### EXERCISE OBJECTIVE
For these records, count the lines containing the word "modify" and respond with the number alone.

### Stored items
Lemma perform_posts r s t u s' t' :
  allowed r s -> perform r s t = Done (u, s', t') -> only_posts s t s' t'.
Proof.
  intros Ha H. destruct r; try (eapply perform_only_posts; [|exact H]; exact I).
  apply mbind_Done in H as (a & s1 & t1 & H & [= <- <- <-]). by eapply OnContinueMission_posts.
Qed.

(** How far a state is along its role. *)
Definition rank (x : DSchedContinueStateType) : nat :=
  match x with
  | DSCHED_CONTINUE_SOURCE_START_STATE | DSCHED_CONTINUE_SINK_START_STATE => 0
  | DSCHED_CONTINUE_ABILITY_STATE | DSCHED_CONTINUE_DATA_STATE => 1
  | DSCHED_CONTINUE_SOURCE_WAIT_END_STATE | DSCHED_CONTINUE_SINK_WAIT_END_STATE => 2
  | DSCHED_CONTINUE_SOURCE_END_STATE | DSCHED_CONTINUE_SINK_END_STATE => 3
  end.

Definition later (x y : DSchedContinueStateType) : Prop :=
  source_state x = source_state y /\ (rank x <= rank y)%nat.

Lemma later_refl x : later x x.
Proof. by split. Qed.
Lemma later_trans x y z : later x y -> later y z -> later x z.
Proof. intros (? & ?) (? & ?). split; [congruence|lia]. Qed.
Lemma next_later x y : In y (next x) -> later x y.
Proof. destruct x; cbn; intuition; subst; split; cbn; lia || done. Qed.

(** What a run may do, from an object in state [x]. *)
Definition run_ok s t s' t' : Prop :=
  same_frame s s' /\
  (forall x, currentState_ s = Some x -> exists y, currentState_ s' = Some y /\ later x y) /\
  exists l, t' = t ++ l /\ forallb (effect_ok s false) l = true /\
    (callbacks l + Nat.b2n (callback_ s') <= Nat.b2n (callback_ s))%nat.

Lemma run_ok_refl s t : run_ok s t s t.
Proof.
  unfold run_ok, same_frame. split_and!; auto.
  - intros x Hx. exists x. split; [done|apply later_refl].
  - exists []. by rewrite app_nil_r.
Qed.

Lemma run_ok_trans s1 t1 s2 t2 s3 t3 :
  run_ok s1 t1 s2 t2 -> run_ok s2 t2 s3 t3 -> run_ok s1 t1 s3 t3.
Proof.
  intros (F1 & S1 & l1 & -> & L1 & C1) (F2 & S2 & l2 & -> & L2 & C2). split_and!.
  - by eapply same_frame_trans.
  - intros x Hx. destruct (S1 x Hx) as (y & Hy & ?). destruct (S2 y Hy) as (z & ? & ?).
    exists z. split; [done|by eapply later_trans].
  - exists (l1 ++ l2). rewrite (same_frame_ok s1 s2 _ F1) in L2.
    rewrite app_assoc, forallb_app, callbacks_app, L1, L2. split_and!; [done..|lia].
Qed.

Lemma quiet_effects_ok s l :
  forallb quiet_effect l = true -> forallb (effect_ok s false) l = true /\ callbacks l = 0%nat.
Proof.
  induction l as [|e l IH]; [done|]. cbn. rewrite andb_true_iff. intros (He & (-> & IHl)%IH).
  unfold callbacks in *. by destruct e.
Qed.

Lemma event_turn_run_ok s t s' t' :
  wf s -> event_turn s t = Done (tt, s', t') -> run_ok s t s' t'.
Proof.
  intros Hwf H. pose proof Hwf as (_ & _ & (x & Hx & _) & _).
  apply (event_turn_step _ _ _ _ x) in H; [|done..].
  destruct (queue_ s) as [|e q]; [destruct H as (-> & ->); apply run_ok_refl|].
  destruct H as (l & q' & F & HS & -> & _ & _ & _ & L & C). split_and!; [done| |by exists l].
  intros x' Hx'. rewrite Hx in Hx'. injection Hx' as <-. destruct HS as [?|(y & Hy & ?)].
  - exists x. split; [done|apply later_refl].
  - exists y. split; [done|by apply next_later].
Qed.

Lemma only_posts_run_ok s t s' t' : wf s -> only_posts s t s' t' -> run_ok s t s' t' /\ wf s'.
Proof.
  intros Hwf (q & l & -> & -> & Hq & Hl). split.
  - apply (quiet_effects_ok s) in Hl as (Hl & Hc). unfold run_ok, same_frame. cbn. split_and!; auto.
    + intros x Hx. exists x. split; [done|apply later_refl].
    + exists l. rewrite Hc. by split_and!.
  - apply wf_set_queue; [done|]. apply Forall_app_2; [|done]. by destruct Hwf as (_ & _ & _ & ?).
Qed.

Lemma run_of_ok s t s' t' : run_of s t s' t' -> wf s -> run_ok s t s' t' /\ wf s'.
Proof.
  induction 1 as [s t|s t s1 t1 s2 t2 H _ IH|r s t s1 t1 s2 t2 Ha H _ IH]; intros Hwf.
  - split; [apply run_ok_refl|done].
  - destruct (IH (event_turn_wf _ _ _ _ Hwf H)) as (H2 & ?). split; [|done].
    eapply run_ok_trans; [by eapply event_turn_run_ok|done].
  - apply perform_posts in H; [|done]. destruct (only_posts_run_ok _ _ _ _ Hwf H) as (H1 & Hwf1).
    destruct (IH Hwf1) as (H2 & ?). split; [|done]. by eapply run_ok_trans.
Qed.

(** ** Construction *)

Definition first_state (direction : Z) : DSchedContinueStateType :=
  if direction =? CONTINUE_SOURCE then DSCHED_CONTINUE_SOURCE_START_STATE
  else DSCHED_CONTINUE_SINK_START_STATE.

Definition opposite (direction : Z) : Z :=
  if direction =? CONTINUE_SOURCE then CONTINUE_SINK else CONTINUE_SOURCE.

Lemma opposite_cases d : opposite d = CONTINUE_SOURCE \/ opposite d = CONTINUE_SINK.
Proof. unfold opposite. destruct (d =? CONTINUE_SOURCE); auto. Qed.

(** What a new object is like; the trace grows by quiet effects. *)
Lemma request_initialised subServiceType direction callback info account s0 t0 :
  direction = CONTINUE_SOURCE \/ direction = CONTINUE_SINK ->
  exists s l,
    (do! construct_request subServiceType direction callback info account in Init) s0 t0
      = Done (ERR_OK, s, t0 ++ l) /\ forallb quiet_effect l = true /\
    wf s /\ currentState_ s = Some (first_state direction) /\ queue_ s = [] /\
    direction_ s = direction /\ subServiceType_ s = subServiceType /\
    continueInfo_ s = info /\ callback_ s = callback.
Proof.
  intros Hdir.
  unfold construct_request, Init, foreground_user, SetEventData, NotifyDSchedEventResult, ask,
    call, mbind, modify, emit, mret, get. cbn [run_bind].
  destruct multi_accounts; destruct Hdir as [-> | ->]; cbn; eexists _, _;
    rewrite <- ?app_assoc; (split; [done|]); (split; [done|]);
    (split; [|done]); (split_and!; [done..| |constructor]); eexists; (split; [done|]);
    unfold role_ok; auto.
Qed.

(** What a start command says about the continuation. *)
Definition peer_info (b : DSchedContinueCmdBase) : DSchedContinueInfo :=
  mkContinueInfo (srcDeviceId_ b) (srcBundleName_ b) (dstDeviceId_ b) (dstBundleName_ b)
    (ContinueEvent.continueType_ b) [] (sourceMissionId_ b) [] 0.

Lemma peer_initialised cmd session account s0 t0 :
  exists s l,
    (do! construct_peer (Some cmd) session account in Init) s0 t0 = Done (ERR_OK, s, t0 ++ l) /\
    forallb quiet_effect l = true /\
    wf s /\ currentState_ s = Some (first_state (opposite (start_direction_ cmd))) /\
    queue_ s = [] /\ direction_ s = opposite (start_direction_ cmd) /\
    softbusSessionId_ s = session /\
    sourceDeviceId_ (continueInfo_ s) = srcDeviceId_ (start_base cmd) /\ callback_ s = false /\
    (empty (srcBundleName_ (start_base cmd)) && empty (dstBundleName_ (start_base cmd)) = false ->
     continueInfo_ s = peer_info (start_base cmd)).
Proof.
  unfold construct_peer, Init, foreground_user, SetEventData, NotifyDSchedEventResult, ask,
    call, mbind, modify, emit, mret, get. cbn [run_bind sourceBundleName_ sinkBundleName_ missionId_].
  fold (opposite (start_direction_ cmd)).
  destruct (opposite_cases (start_direction_ cmd)) as [-> | ->]; destruct (empty _ && empty _ && _) eqn:Hb;
    [apply andb_true_iff in Hb as (Hb & _); cbn in Hb;
     destruct (GetMissionInfo _ _) as (ret & active & bundle); destruct (negb (ret =? ERR_OK))| |
     apply andb_true_iff in Hb as (Hb & _); cbn in Hb;
     destruct (GetMissionInfo _ _) as (ret & active & bundle); destruct (negb (ret =? ERR_OK))|];
    destruct multi_accounts; cbn; eexists _, _; rewrite <- ?app_assoc;
    (split; [done|]); (split; [done|]);
    (split; [|split_and!; [done..|]; first [done|cbn in *; congruence]]);
    (split_and!; [done..| |constructor]);
    eexists; (split; [done|]); unfold role_ok; auto.
Qed.
End Continue.

Section MoreLemmas.
Context {J : CJson} {N : NJson} {W : WantLib} {PL : ParcelLib} {Ev : Env}.
Implicit Types (s : DSchedContinue) (t l : list Effect).

(** The turn of an event whose handling fails. *)
Lemma failing_turn s t s' t' x e q ret s1 t1 :
  wf s -> currentState_ s = Some x -> queue_ s = e :: q -> (forall t, SendEvent_ok t = true) ->
  event_turn s t = Done (tt, s', t') ->
  state_Execute x e (set_queue q s) t = Done (ret, s1, t1) -> ret <> ERR_OK ->
  s' = set_queue (queue_ s1 ++ [DSCHED_CONTINUE_END_EVENT ret]) s1 /\ t' = t1 ++ [Query].
Proof.
  intros Hwf Hx Hq Hsend H H1 Hret. pose proof Hwf as (Hm & _).
  assert (eventHandler_ s1 = true) as Hh1.
  { apply state_Execute_handled in H1 as ((_ & _ & _ & -> & _) & _); [|by eapply wf_tail|done|].
    - by destruct Hwf as (_ & ? & _).
    - destruct Hwf as (_ & _ & _ & Hall). rewrite Hq in Hall. by apply Forall_cons_1 in Hall as (? & _). }
  unfold event_turn, ProcessEvent, Execute in H.
  apply mbind_Done in H as (s0 & ? & ? & [= <- <- <-] & H). rewrite Hq in H.
  apply mbind_Done in H as (u & ? & ? & [= <- <- <-] & H).
  apply mbind_Done in H as (s2 & ? & ? & [= <- <- <-] & H). cbn [stateMachine_ set_queue] in H.
  rewrite Hm in H. cbn [negb] in H.
  apply mbind_Done in H as (ret' & s2 & t2 & H2 & H).
  apply mbind_Done in H2 as (s3 & ? & ? & [= <- <- <-] & H2).
  cbn [currentState_ set_queue] in H2. rewrite Hx, H1 in H2. injection H2 as <- <- <-.
  rewrite (proj2 (Z.eqb_neq ret ERR_OK) Hret) in H. cbn [negb] in H.
  apply mbind_Done in H as (v & s4 & t4 & H2 & [= <- <-]).
  apply mbind_Done in H2 as (r & s5 & t5 & H2 & [= _ <- <-]).
  by apply post_event_sent in H2 as (_ & -> & ->).
Qed.

Definition disconnects l : nat :=
  length (List.filter (fun e => match e with DisconnectDevice _ => true | _ => false end) l).

Lemma disconnects_app l1 l2 : disconnects (l1 ++ l2) = (disconnects l1 + disconnects l2)%nat.
Proof. unfold disconnects. by rewrite List.filter_app, length_app. Qed.

(** New effects without a release. *)
Definition no_release s t s' t' : Prop := exists l, t' = t ++ l /\ disconnects l = 0%nat.

Lemma no_release_refl s t : no_release s t s t.
Proof. exists []. by rewrite app_nil_r. Qed.
Lemma no_release_trans s1 t1 s2 t2 s3 t3 :
  no_release s1 t1 s2 t2 -> no_release s2 t2 s3 t3 -> no_release s1 t1 s3 t3.
Proof.
  intros (l1 & -> & H1) (l2 & -> & H2). exists (l1 ++ l2). rewrite disconnects_app, H1, H2.
  by rewrite app_assoc.
Qed.

Ltac no_release_base :=
  idtac;
  match goal with
  | |- preserves _ (modify _) => apply preserves_modify; intros; exists []; by rewrite app_nil_r
  | |- preserves _ (call _ _) => apply preserves_call; intros; by eexists
  | |- preserves _ (ask _) => apply preserves_call; intros; by eexists
  | |- preserves _ (emit _) => apply preserves_emit; intros; by eexists
  end.
Ltac no_release_code := preserves_with no_release_refl no_release_trans no_release_base.

(** The initiator releases the connection once each time the end is executed. *)
Lemma ExecuteContinueEnd_disconnects r s t a s' t' :
  ExecuteContinueEnd r s t = Done (a, s', t') ->
  exists l, t' = t ++ l /\ disconnects l = Nat.b2n (initiator s).
Proof.
  intros (s0 & ? & ? & [= <- <- <-] & H)%mbind_Done.
  apply mbind_Done in H as (u & s1 & t1 & H1 & H).
  assert (no_release s1 t1 s' t') as (l & -> & Hl).
  { revert H. match goal with |- ?m s1 t1 = _ -> _ =>
      assert (preserves no_release m) as K; [|apply K] end.
    unfold NotifyContinuationCallbackResult, NotifyDSchedEventResult. no_release_code. }
  destruct (initiator s); injection H1 as _ <- <-.
  - eexists ([_] ++ l). rewrite app_assoc. split; [done|]. by rewrite disconnects_app, Hl.
  - by exists l.
Qed.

### WRITTEN REPLY
3